● **What you are asked to do**: Return exactly the lines below, starting with the one that has "TwUserCommand => Ret UserCommand" and going on through the one that has "A) : outcome".

(Excerpts from a dataset)
#[global] Instance command_type_of_tw : From TwCommandType CommandType := λ v,
  match v with
  | TwChatInput => Ret Chat
  | TwUserCommand => Ret UserCommand
  | TwMessageCommand => Ret MessageCommand
  | TwUnknownCommand _ => Panic
  end.

(** [.into_iter().map(|(k, v)| (k.to_string(), v.into())).collect()] of a [HashMap] *)
Definition map_keys `{From A B} (m : gmap Z A) : outcome (gmap string B) :=
  do! l := map_outcome (λ kv : Z * A, do! v := from kv.2 in Ret (u64_text kv.1, v)) (map_to_list m) in
  Ret (list_to_map l).

Section interactions.
Context `{!ImageHashes, !TwilightText, !Timestamps}.

Record TwResolved := mkTwResolved {
  tr_channels : gmap Z TwInteractionChannel;
  tr_members : gmap Z TwInteractionMember;
  tr_messages : gmap Z TwMessage;
  tr_roles : gmap Z TwRole;
  tr_users : gmap Z TwUser;
}.
Record CommandInteractionDataMap := mkDataMap {
  dm_channels : gmap string InteractionPartialChannel;
  dm_members : gmap string InteractionPartialMember;
  dm_messages : gmap string Message;
  dm_roles : gmap string Role;
  dm_users : gmap string User;
}.

#[global] Instance data_map_of_tw : From TwResolved CommandInteractionDataMap := λ v,
  do! channels := map_keys (tr_channels v) in
  do! members := map_keys (tr_members v) in
  do! messages := map_keys (tr_messages v) in
  do! roles := map_keys (tr_roles v) in
  do! users := map_keys (tr_users v) in
  Ret (mkDataMap channels members messages roles users).

Record TwCommandData := mkTwCommandData {
  tcd_kind : TwCommandType;
  tcd_name : string;
  tcd_options : list TwDataOption;
  tcd_resolved : option TwResolved;
  tcd_target_id : option Z;
}.

(** ** Components and modals *)

Record TwMessageComponentData := mkTwComponentData {
  tmc_component_type : TwComponentType;
  tmc_custom_id : string;
  tmc_values : list string;
}.
Record TwModalComponent := mkTwModalComponent { tmo_custom_id : string; tmo_kind : TwComponentType; tmo_value : option string }.
(** The components by row. *)
Record TwModalData := mkTwModalData { tmo_data_custom_id : string; tmo_components : list (list TwModalComponent) }.

Record ModalInteractionDataComponent := mkModalComponent { mo_custom_id : string; mo_kind : ComponentType; mo_value : string }.

#[global] Instance modal_component_of_tw : From TwModalComponent ModalInteractionDataComponent := λ v,
  do! kind := from (tmo_kind v) in
  Ret (mkModalComponent (tmo_custom_id v) kind (default "" (tmo_value v))).

(** ** The whole interaction *)

Inductive TwInteractionData :=
| TidApplicationCommand (data : TwCommandData)
| TidMessageComponent (data : TwMessageComponentData)
| TidModalSubmit (data : TwModalData)
| TidUnknown.

Record TwInteraction := mkTwInteraction {
  ti_channel_id : option Z;
  ti_data : option TwInteractionData;
  ti_guild_id : option Z;
  ti_guild_locale : option string;
  ti_id : Z;
  ti_locale : option string;
  ti_member : option TwPartialMember;
  ti_message : option TwMessage;
  ti_token : string;
}.

Record CommandInteraction := mkCommandInteraction {
  ci_channel_id : string;
  ci_id : string;
  ci_member : Member;
  ci_token : string;
  ci_name : string;
  ci_parent_name : option string;
  ci_parent_parent_name : option string;
  ci_options : list CommandInteractionOption;
  ci_data_map : CommandInteractionDataMap;
  ci_kind : CommandType;
  ci_target_id : option string;
}.
Record MessageComponentInteraction := mkComponentInteraction {
  mci_channel_id : string;
  mci_guild_locale : option string;
  mci_id : string;
  mci_locale : string;
  mci_member : Member;
  mci_message : Message;
  mci_token : string;
  mci_custom_id : string;
  mci_component_type : ComponentType;
  mci_values : list string;
}.
Record ModalInteraction := mkModalInteraction {
  mi_channel_id : string;
  mi_guild_locale : option string;
  mi_id : string;
  mi_locale : string;
  mi_member : Member;
  mi_message : option Message;
  mi_token : string;
  mi_custom_id : string;
  mi_values : list ModalInteractionDataComponent;
}.

Inductive Interaction :=
| ICommand (c : CommandInteraction)
| IMessageComponent (c : MessageComponentInteraction)
| IModalSubmit (c : ModalInteraction).

(** [Interaction::try_from] *)
Definition interaction_of_tw (v : TwInteraction) : outcome (result unit Interaction) :=
  match ti_data v with
  | Some (TidApplicationCommand data) =>
      do! n := normalize (tcd_name data) (tcd_options data) in
      do! channel_id := unwrap (ti_channel_id v) in
      do! member := unwrap (ti_member v) in
      do! member := member_from_partial member in
      do! data_map := match tcd_resolved data with
                      | Some resolved => from resolved
                      | None => Ret (mkDataMap ∅ ∅ ∅ ∅ ∅)
                      end in
      do! kind := from (tcd_kind data) in
      Ret (Ok (ICommand {|
        ci_channel_id := u64_text channel_id;
        ci_id := u64_text (ti_id v);
        ci_member := member;
        ci_token := ti_token v;
        ci_name := n_name n;
        ci_parent_name := n_parent_name n;
        ci_parent_parent_name := n_parent_parent_name n;
        ci_options := n_opts n;
        ci_data_map := data_map;
        ci_kind := kind;
        ci_target_id := u64_text <$> tcd_target_id data;
      |}))
  | Some (TidMessageComponent data) =>
      do! channel_id := unwrap (ti_channel_id v) in
      do! member := unwrap (ti_member v) in
      do! member := member_from_partial member in
      do! message := unwrap (ti_message v) in
      do! message := from message in
      do! component_type := from (tmc_component_type data) in
      Ret (Ok (IMessageComponent {|
        mci_channel_id := u64_text channel_id;
        mci_guild_locale := ti_guild_locale v;
        mci_id := u64_text (ti_id v);
        mci_locale := default "" (ti_locale v);
        mci_member := member;
        mci_message := message;
        mci_token := ti_token v;
        mci_custom_id := tmc_custom_id data;
        mci_component_type := component_type;
        mci_values := tmc_values data;
      |}))
  | Some (TidModalSubmit data) =>
      do! channel_id := unwrap (ti_channel_id v) in
      do! member := unwrap (ti_member v) in
      do! member := member_from_partial member in
      do! message := from (ti_message v) in
      do! rows := from (tmo_components data) in
      Ret (Ok (IModalSubmit {|
        mi_channel_id := u64_text channel_id;
        mi_guild_locale := ti_guild_locale v;
        mi_id := u64_text (ti_id v);
        mi_locale := default "" (ti_locale v);
        mi_member := member;
        mi_message := message;
        mi_token := ti_token v;
        mi_custom_id := tmo_data_custom_id data;
        mi_values := mjoin rows;
      |}))
  | Some TidUnknown => Ret (Err tt)
  | None => Ret (Err tt)
  end.

(** * interactions.rs: what a script answers *)

Record InteractionCallbackData := mkCallbackData { icd_fields : MessageFields; icd_flags : option MessageFlags }.
Record ModalCallbackData := mkModalCallback { mcd_title : string; mcd_custom_id : string; mcd_components : list Component }.

Inductive InteractionResponse :=
| IrPong
| IrChannelMessageWithSource (src : InteractionCallbackData)
| IrDeferredChannelMessageWithSource (src : InteractionCallbackData)
| IrDeferredUpdateMessage
| IrUpdateMessage (src : InteractionCallbackData)
| IrModal (src : ModalCallbackData).

(** [twilight_model::http::interaction::InteractionResponseData]; [tts], [attachments] and
    [choices] are never set. *)
Record TwCallbackData := mkTwCallbackData {
  tcb_allowed_mentions : option TwMentions;
  tcb_components : option (list TwComponent);
  tcb_content : option string;
  tcb_embeds : option (list TwEmbed);
  tcb_flags : option Z;
  tcb_custom_id : option string;
  tcb_title : option string;
}.

Inductive TwResponseType :=
| TrtPong | TrtChannelMessageWithSource | TrtDeferredChannelMessageWithSource | TrtDeferredUpdateMessage | TrtUpdateMessage | TrtModal.

Record TwInteractionResponse := mkTwResponse { trs_kind : TwResponseType; trs_data : option TwCallbackData }.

● **Response area**:
  | TwUserCommand => Ret UserCommand
  | TwMessageCommand => Ret MessageCommand
  | TwUnknownCommand _ => Panic
  end.

(** [.into_iter().map(|(k, v)| (k.to_string(), v.into())).collect()] of a [HashMap] *)
Definition map_keys `{From A B} (m : gmap Z A) : outcome (gmap string B) :=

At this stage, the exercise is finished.